ENTRIES PROVIDED section start
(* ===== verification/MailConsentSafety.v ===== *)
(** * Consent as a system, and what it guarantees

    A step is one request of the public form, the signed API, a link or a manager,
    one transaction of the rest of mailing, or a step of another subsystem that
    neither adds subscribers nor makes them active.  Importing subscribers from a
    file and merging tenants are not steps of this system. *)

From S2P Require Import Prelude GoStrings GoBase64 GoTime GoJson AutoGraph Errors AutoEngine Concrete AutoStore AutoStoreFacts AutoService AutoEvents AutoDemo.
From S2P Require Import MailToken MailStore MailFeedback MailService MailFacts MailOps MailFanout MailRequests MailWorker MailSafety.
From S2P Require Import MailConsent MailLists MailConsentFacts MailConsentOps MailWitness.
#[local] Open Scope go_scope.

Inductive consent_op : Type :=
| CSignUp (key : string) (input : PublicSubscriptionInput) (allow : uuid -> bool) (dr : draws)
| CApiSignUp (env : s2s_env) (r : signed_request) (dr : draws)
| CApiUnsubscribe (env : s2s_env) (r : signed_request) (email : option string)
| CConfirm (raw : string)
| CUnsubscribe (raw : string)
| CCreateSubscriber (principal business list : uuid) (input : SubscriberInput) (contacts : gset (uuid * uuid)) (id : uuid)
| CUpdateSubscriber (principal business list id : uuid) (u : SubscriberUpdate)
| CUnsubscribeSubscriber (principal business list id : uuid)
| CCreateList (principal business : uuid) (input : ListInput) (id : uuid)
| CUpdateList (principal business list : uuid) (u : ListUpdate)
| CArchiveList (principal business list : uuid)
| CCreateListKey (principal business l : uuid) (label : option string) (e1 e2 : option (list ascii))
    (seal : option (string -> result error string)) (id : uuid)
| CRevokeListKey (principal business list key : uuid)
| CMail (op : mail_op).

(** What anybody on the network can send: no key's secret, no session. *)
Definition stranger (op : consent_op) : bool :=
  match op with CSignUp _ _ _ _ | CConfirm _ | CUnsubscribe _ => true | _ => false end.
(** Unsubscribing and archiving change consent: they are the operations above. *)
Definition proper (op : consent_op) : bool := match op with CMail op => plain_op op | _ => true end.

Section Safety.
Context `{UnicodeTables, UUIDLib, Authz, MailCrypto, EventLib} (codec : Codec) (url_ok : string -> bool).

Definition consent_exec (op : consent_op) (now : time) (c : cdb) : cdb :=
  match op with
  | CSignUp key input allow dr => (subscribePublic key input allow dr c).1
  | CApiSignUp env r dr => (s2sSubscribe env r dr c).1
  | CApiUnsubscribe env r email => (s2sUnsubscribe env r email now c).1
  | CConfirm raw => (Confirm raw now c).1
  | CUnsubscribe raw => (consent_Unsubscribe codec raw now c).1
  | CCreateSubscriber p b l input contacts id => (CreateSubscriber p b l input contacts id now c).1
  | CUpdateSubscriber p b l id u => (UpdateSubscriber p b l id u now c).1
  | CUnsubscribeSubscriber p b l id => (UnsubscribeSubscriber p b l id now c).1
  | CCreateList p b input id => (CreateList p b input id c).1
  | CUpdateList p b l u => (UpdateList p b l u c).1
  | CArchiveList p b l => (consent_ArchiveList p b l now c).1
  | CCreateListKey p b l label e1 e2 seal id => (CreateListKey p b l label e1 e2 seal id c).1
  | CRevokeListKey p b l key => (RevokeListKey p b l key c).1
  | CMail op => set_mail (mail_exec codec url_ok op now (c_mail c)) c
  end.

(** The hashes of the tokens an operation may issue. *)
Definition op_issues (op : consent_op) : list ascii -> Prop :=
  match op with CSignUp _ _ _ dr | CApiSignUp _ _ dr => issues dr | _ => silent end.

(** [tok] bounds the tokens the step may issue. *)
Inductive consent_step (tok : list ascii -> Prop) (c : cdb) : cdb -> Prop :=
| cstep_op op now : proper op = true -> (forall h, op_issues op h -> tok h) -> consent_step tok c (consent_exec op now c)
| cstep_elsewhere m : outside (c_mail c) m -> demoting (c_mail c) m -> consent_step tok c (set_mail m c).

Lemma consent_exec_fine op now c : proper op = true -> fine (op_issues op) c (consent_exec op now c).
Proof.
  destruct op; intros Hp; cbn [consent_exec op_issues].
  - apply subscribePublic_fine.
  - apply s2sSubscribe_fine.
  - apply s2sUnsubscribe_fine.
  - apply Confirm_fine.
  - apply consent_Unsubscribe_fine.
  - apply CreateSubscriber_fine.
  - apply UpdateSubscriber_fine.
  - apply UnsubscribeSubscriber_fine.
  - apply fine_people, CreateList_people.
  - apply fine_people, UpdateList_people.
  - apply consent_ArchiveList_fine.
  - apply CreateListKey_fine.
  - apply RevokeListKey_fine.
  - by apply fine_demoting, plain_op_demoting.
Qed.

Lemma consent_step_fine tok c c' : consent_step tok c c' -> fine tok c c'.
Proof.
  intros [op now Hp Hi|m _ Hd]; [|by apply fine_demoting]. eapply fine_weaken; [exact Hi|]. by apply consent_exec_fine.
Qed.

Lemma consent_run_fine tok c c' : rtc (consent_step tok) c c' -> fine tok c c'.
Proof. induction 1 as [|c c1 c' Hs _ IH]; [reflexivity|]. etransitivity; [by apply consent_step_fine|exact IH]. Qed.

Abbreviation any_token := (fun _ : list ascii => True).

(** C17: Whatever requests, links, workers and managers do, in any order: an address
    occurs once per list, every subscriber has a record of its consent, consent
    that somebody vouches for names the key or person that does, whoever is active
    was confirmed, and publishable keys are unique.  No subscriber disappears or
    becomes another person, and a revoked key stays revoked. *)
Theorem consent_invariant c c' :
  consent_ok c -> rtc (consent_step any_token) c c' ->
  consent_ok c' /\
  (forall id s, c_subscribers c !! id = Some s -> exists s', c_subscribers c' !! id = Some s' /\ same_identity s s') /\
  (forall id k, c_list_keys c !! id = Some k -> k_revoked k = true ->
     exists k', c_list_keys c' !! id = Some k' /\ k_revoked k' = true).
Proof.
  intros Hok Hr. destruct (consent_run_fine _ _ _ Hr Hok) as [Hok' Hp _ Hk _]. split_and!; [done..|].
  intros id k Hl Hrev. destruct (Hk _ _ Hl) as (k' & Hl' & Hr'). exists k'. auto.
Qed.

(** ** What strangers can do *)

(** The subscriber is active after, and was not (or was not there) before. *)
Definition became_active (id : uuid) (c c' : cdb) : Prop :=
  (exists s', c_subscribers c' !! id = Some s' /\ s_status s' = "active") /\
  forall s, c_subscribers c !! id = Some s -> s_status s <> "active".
ENTRIES PROVIDED section end
ENTRIES PROVIDED section start
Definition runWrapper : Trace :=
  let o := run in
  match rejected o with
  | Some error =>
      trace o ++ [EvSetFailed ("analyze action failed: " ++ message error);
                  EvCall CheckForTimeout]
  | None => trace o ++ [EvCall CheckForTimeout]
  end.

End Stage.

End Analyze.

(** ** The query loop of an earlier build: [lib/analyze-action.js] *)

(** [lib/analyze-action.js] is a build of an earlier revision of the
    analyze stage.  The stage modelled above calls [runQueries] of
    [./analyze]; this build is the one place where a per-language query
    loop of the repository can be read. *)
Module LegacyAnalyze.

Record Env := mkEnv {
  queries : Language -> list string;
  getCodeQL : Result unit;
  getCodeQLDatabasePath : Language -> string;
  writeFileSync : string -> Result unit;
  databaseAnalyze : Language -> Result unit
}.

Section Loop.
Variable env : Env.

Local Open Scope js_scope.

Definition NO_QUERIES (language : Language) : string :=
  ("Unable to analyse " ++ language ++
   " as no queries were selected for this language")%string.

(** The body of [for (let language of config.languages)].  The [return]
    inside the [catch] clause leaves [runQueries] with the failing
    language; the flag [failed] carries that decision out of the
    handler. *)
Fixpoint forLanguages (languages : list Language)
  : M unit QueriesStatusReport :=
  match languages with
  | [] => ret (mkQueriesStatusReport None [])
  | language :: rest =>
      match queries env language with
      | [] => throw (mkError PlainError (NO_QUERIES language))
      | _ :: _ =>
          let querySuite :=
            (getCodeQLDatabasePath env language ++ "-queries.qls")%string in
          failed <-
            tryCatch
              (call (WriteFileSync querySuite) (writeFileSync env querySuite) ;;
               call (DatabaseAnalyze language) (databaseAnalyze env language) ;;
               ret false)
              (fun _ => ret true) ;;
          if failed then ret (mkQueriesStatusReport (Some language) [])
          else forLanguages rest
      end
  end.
ENTRIES PROVIDED section end
ENTRIES PROVIDED section start
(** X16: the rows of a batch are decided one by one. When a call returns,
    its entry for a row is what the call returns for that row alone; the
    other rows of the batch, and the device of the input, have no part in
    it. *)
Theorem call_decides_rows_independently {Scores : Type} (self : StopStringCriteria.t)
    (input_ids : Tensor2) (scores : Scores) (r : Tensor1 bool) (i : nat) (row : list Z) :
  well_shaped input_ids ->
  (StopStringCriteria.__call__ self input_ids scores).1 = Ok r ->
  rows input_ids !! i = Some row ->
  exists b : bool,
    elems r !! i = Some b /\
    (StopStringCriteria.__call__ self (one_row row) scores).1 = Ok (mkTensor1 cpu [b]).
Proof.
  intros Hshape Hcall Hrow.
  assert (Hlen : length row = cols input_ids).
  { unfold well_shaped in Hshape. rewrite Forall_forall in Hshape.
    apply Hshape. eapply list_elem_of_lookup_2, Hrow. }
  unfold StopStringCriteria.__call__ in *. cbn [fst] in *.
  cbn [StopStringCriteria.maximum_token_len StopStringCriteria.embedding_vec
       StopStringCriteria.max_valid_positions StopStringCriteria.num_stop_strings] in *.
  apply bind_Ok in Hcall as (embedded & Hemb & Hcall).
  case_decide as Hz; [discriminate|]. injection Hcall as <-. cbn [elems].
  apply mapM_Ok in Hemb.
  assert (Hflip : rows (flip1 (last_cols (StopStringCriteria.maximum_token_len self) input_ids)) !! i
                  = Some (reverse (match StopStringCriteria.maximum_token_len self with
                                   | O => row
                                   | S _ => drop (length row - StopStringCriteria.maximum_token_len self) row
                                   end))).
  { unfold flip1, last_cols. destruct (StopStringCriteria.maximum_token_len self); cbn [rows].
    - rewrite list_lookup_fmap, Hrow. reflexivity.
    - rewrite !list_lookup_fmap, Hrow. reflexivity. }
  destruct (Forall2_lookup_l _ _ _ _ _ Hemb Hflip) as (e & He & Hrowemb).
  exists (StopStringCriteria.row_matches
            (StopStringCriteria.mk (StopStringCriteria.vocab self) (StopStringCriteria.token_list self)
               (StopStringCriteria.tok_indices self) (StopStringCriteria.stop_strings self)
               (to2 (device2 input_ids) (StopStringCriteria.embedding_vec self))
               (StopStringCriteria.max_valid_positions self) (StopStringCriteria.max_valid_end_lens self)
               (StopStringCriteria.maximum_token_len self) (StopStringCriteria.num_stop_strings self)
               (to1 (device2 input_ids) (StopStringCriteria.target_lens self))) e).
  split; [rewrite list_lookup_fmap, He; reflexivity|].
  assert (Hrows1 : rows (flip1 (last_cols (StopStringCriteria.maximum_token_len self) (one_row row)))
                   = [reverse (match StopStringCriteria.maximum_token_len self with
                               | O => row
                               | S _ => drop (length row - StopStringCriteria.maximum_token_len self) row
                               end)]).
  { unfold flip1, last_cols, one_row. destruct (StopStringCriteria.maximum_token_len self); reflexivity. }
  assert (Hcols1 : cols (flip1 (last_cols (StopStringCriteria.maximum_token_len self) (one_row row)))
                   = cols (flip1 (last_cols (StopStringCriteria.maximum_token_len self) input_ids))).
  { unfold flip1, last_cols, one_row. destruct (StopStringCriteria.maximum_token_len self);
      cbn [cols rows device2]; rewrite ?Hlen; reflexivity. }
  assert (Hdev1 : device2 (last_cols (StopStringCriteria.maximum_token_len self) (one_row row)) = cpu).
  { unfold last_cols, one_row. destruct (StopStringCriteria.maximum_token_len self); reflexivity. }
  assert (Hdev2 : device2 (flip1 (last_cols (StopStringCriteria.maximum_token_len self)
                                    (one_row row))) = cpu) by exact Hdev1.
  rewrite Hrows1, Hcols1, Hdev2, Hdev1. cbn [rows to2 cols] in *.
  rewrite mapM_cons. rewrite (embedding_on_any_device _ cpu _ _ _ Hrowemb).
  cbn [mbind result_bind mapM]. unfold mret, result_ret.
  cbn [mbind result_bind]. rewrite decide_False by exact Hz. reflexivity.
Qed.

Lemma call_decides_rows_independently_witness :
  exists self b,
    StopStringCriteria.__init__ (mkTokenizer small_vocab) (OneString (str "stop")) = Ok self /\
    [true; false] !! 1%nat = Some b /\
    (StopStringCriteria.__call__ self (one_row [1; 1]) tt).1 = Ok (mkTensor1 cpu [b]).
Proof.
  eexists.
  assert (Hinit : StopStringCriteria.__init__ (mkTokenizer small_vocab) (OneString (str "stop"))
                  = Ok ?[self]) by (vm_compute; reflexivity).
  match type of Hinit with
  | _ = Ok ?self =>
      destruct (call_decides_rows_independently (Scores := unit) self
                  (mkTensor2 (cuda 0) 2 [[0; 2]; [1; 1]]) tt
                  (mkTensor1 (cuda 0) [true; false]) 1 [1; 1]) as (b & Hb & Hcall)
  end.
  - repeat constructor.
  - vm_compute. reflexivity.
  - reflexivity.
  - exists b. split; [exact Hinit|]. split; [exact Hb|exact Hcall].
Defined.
ENTRIES PROVIDED section end
__BRIEF__
Look above for the line holding "intros Hshape Hcall Hrow.". Print it and every line after it, exactly, through the line holding "unfold StopStringCriteria.__call__ in".

__REPLY__
  intros Hshape Hcall Hrow.
  assert (Hlen : length row = cols input_ids).
  { unfold well_shaped in Hshape. rewrite Forall_forall in Hshape.
    apply Hshape. eapply list_elem_of_lookup_2, Hrow. }
  unfold StopStringCriteria.__call__ in *. cbn [fst] in *.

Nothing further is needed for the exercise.